--- Work task ---
Start at the line with "lookup_insert_ne, lookup_insert_ne, lookup_insert_eq|]." in the records below, stop at the line with "assert (Hshape : ∀", and return every line in that span exactly, the two end lines included.

Dataset entries:
(** X21. What the global setup stores: in a reachable state
    [fetchAndStoreCredentials] succeeds exactly when the environment named
    by [TEST_ENV] (default ["QA"]) is a key of the table and the credential
    key named by [AUTH_CREDENTIAL_KEY] (default ["RBCClient"]) is a key of
    that environment's credentials or the name of a member inherited from
    [Object.prototype].  It then sets [CREDENTIAL_KEY] to that key and
    [LOGIN_USERNAME] and [LOGIN_PASSWORD] to the fields of what
    [getCredentials] returns, and leaves every other slot of the process
    environment as it was.  For a key of the environment's credentials
    [getCredentials] returns a pair and its fields are stored; for an
    inherited name a missing field is stored as the text ["undefined"]. *)
Theorem fetchAndStoreCredentials_stores (testConfig : TestConfig)
  (penv : gmap string string) (st : State) :
reachable testConfig st →
let env := JS.or_else (penv !! "TEST_ENV") "QA" in
let credentialKey := JS.or_else (penv !! "AUTH_CREDENTIAL_KEY") "RBCClient" in
let outcome := result (Callers.fetchAndStoreCredentials testConfig penv st) in
let fetched := result (getCredentials testConfig penv credentialKey (Some env) st) in
((∃ stored, outcome = Ok stored)
 ↔ ∃ config, Obj.get (environments testConfig) env = Some config
             ∧ (credentialKey ∈ Obj.keys (credentials config)
                ∨ credentialKey ∈ Proto.names))
∧ ((∃ stored, outcome = Ok stored) ∨ (∃ e, outcome = Throw e ∧ fetched = Throw e))
∧ (∀ config, Obj.get (environments testConfig) env = Some config →
     credentialKey ∈ Obj.keys (credentials config) → ∃ got, fetched = Ok got)
∧ ∀ stored, outcome = Ok stored →
    stored !! "CREDENTIAL_KEY" = Some credentialKey
    ∧ (∀ slot, slot ≠ "LOGIN_USERNAME" → slot ≠ "LOGIN_PASSWORD" →
               slot ≠ "CREDENTIAL_KEY" → stored !! slot = penv !! slot)
    ∧ ((∃ got, fetched = Ok got
               ∧ stored !! "LOGIN_USERNAME" = Some (username got)
               ∧ stored !! "LOGIN_PASSWORD" = Some (password got))
       ∨ (∃ u p, fetched = Untyped (PartialCredentials u p)
                 ∧ credentialKey ∈ Proto.names
                 ∧ stored !! "LOGIN_USERNAME" = Some (default "undefined" u)
                 ∧ stored !! "LOGIN_PASSWORD" = Some (default "undefined" p))).
Proof.
intros Hreach env credentialKey outcome fetched.
apply reachable_cache_ok in Hreach as Hok.
assert (Henv : resolvedName penv (Some env) st = env)
  by (apply resolvedName_given; by apply or_else_nonempty).
pose proof (getCredentials_result testConfig penv credentialKey (Some env) st Hok) as Hres.
rewrite Henv in Hres. fold fetched in Hres.
assert (Hstored : ∀ u p (stored : gmap string string),
          stored = <["CREDENTIAL_KEY" := credentialKey]>
                     (<["LOGIN_PASSWORD" := p]> (<["LOGIN_USERNAME" := u]> penv)) →
          stored !! "CREDENTIAL_KEY" = Some credentialKey
          ∧ (∀ slot, slot ≠ "LOGIN_USERNAME" → slot ≠ "LOGIN_PASSWORD" →
                     slot ≠ "CREDENTIAL_KEY" → stored !! slot = penv !! slot)
          ∧ stored !! "LOGIN_USERNAME" = Some u
          ∧ stored !! "LOGIN_PASSWORD" = Some p).
{ intros u p stored ->.
  split; [by rewrite lookup_insert_eq|].
  split; [intros slot H1 H2 H3; by rewrite !lookup_insert_ne|].
  split; [by rewrite lookup_insert_ne, lookup_insert_ne, lookup_insert_eq|].
  by rewrite lookup_insert_ne, lookup_insert_eq. }
assert (Hentry : ∀ config, Obj.get (environments testConfig) env = Some config →
          fetched = credentialsOf penv credentialKey config).
{ intros config Hget. rewrite Hres. unfold tableEntry.
  by rewrite (ObjFacts.index_own _ _ _ Hget). }
assert (Hshape : ∀ config, Obj.get (environments testConfig) env = Some config →
          (credentialKey ∈ Obj.keys (credentials config) ∧ (∃ got, fetched = Ok got))
          ∨ ((credentialKey ∉ Obj.keys (credentials config))
             ∧ credentialKey ∈ Proto.names
             ∧ ((∃ got, fetched = Ok got)
                ∨ (∃ u p, fetched = Untyped (PartialCredentials u p))))
          ∨ ((credentialKey ∉ Obj.keys (credentials config))
             ∧ (credentialKey ∉ Proto.names) ∧ (∃ e, fetched = Throw e))).
{ intros config Hget. rewrite (Hentry config Hget).
  unfold credentialsOf, Obj.index.
  destruct (Obj.get (credentials config) credentialKey) as [pair|] eqn:Hpair.
  - left. split; [by eapply ObjFacts.get_Some_key | by eexists].
  - apply ObjFacts.get_None_key in Hpair. right. unfold Proto.inherited.
    destruct (bool_decide (credentialKey ∈ Proto.names)) eqn:Hin.
    + apply bool_decide_eq_true in Hin. left. split; [done|]. split; [done|].
      unfold pairOf. destruct (JS.effective _) as [u|], (JS.effective _) as [p|];
        first [left; by eexists | right; by do 2 eexists].
    + apply bool_decide_eq_false in Hin. right. split; [done|]. split; [done|].
      by eexists. }
assert (Hno_entry : Obj.get (environments testConfig) env = None → ∃ e, fetched = Throw e).
{ intros Hget. rewrite Hres. unfold tableEntry, Obj.index. rewrite Hget.
  destruct (Proto.inherited env); by eexists. }
assert (Hout : outcome
  = match fetched with
    | Ok got =>
        Ok (<["CREDENTIAL_KEY" := credentialKey]>
              (<["LOGIN_PASSWORD" := password got]>
                 (<["LOGIN_USERNAME" := username got]> penv)))
    | Throw e => Throw e
    | Untyped v =>
        Ok (<["CREDENTIAL_KEY" := credentialKey]>
              (<["LOGIN_PASSWORD" := Callers.slotText (Callers.passwordOf v)]>
                 (<["LOGIN_USERNAME" := Callers.slotText (Callers.usernameOf v)]> penv)))
    end).
{ subst outcome fetched. unfold Callers.fetchAndStoreCredentials, result.
  fold env credentialKey.
  by destruct (getCredentials testConfig penv credentialKey (Some env) st) as [[got|e|v] st']. }
clearbody outcome fetched. subst outcome. clear Hres Hentry.
split; [|split; [|split]].
- split.
  + intros [stored Hs].
    destruct (Obj.get (environments testConfig) env) as [config|] eqn:Hget.
    * exists config. split; [done|].
      destruct (Hshape config eq_refl) as [[? _] | [(_ & ? & _) | (_ & _ & e & ->)]];
        [by left | by right | done].
    * destruct (Hno_entry eq_refl) as [e ->]. done.
  + intros (config & Hget & Hkey).
    destruct (Hshape config Hget)
      as [(_ & got & ->) | [(_ & _ & [[got ->] | (u & p & ->)]) | (Hk & Hp & _)]];
      [by eexists | by eexists | by eexists | by destruct Hkey].
- destruct fetched as [got|e|v]; [left | right | left]; by eexists.
- intros config Hget Hin.
  destruct (Hshape config Hget) as [[_ ?] | [(? & _) | (? & _)]]; done.
- intros stored Hs.
  destruct fetched as [got|e|v]; [|done|].
  + injection Hs as <-.
    destruct (Hstored (username got) (password got) _ eq_refl) as (H1 & H2 & H3 & H4).
    split; [done|]. split; [done|]. left. by exists got.
  + injection Hs as <-.
    destruct (Hstored (Callers.slotText (Callers.usernameOf v))
                (Callers.slotText (Callers.passwordOf v)) _ eq_refl)
      as (H1 & H2 & H3 & H4).
    split; [done|]. split; [done|]. right.
    destruct (Obj.get (environments testConfig) env) as [config|] eqn:Hget.
    * destruct (Hshape config eq_refl)
        as [(_ & got & ?) | [(_ & Hin & [[got ?] | (u & p & Hv)]) | (_ & _ & e & ?)]];
        try done.
      injection Hv as ->. by exists u, p.
    * by destruct (Hno_entry eq_refl).
Qed.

--- Task output ---
  split; [by rewrite lookup_insert_ne, lookup_insert_ne, lookup_insert_eq|].
  by rewrite lookup_insert_ne, lookup_insert_eq. }
assert (Hentry : ∀ config, Obj.get (environments testConfig) env = Some config →
          fetched = credentialsOf penv credentialKey config).
{ intros config Hget. rewrite Hres. unfold tableEntry.
  by rewrite (ObjFacts.index_own _ _ _ Hget). }
assert (Hshape : ∀ config, Obj.get (environments testConfig) env = Some config →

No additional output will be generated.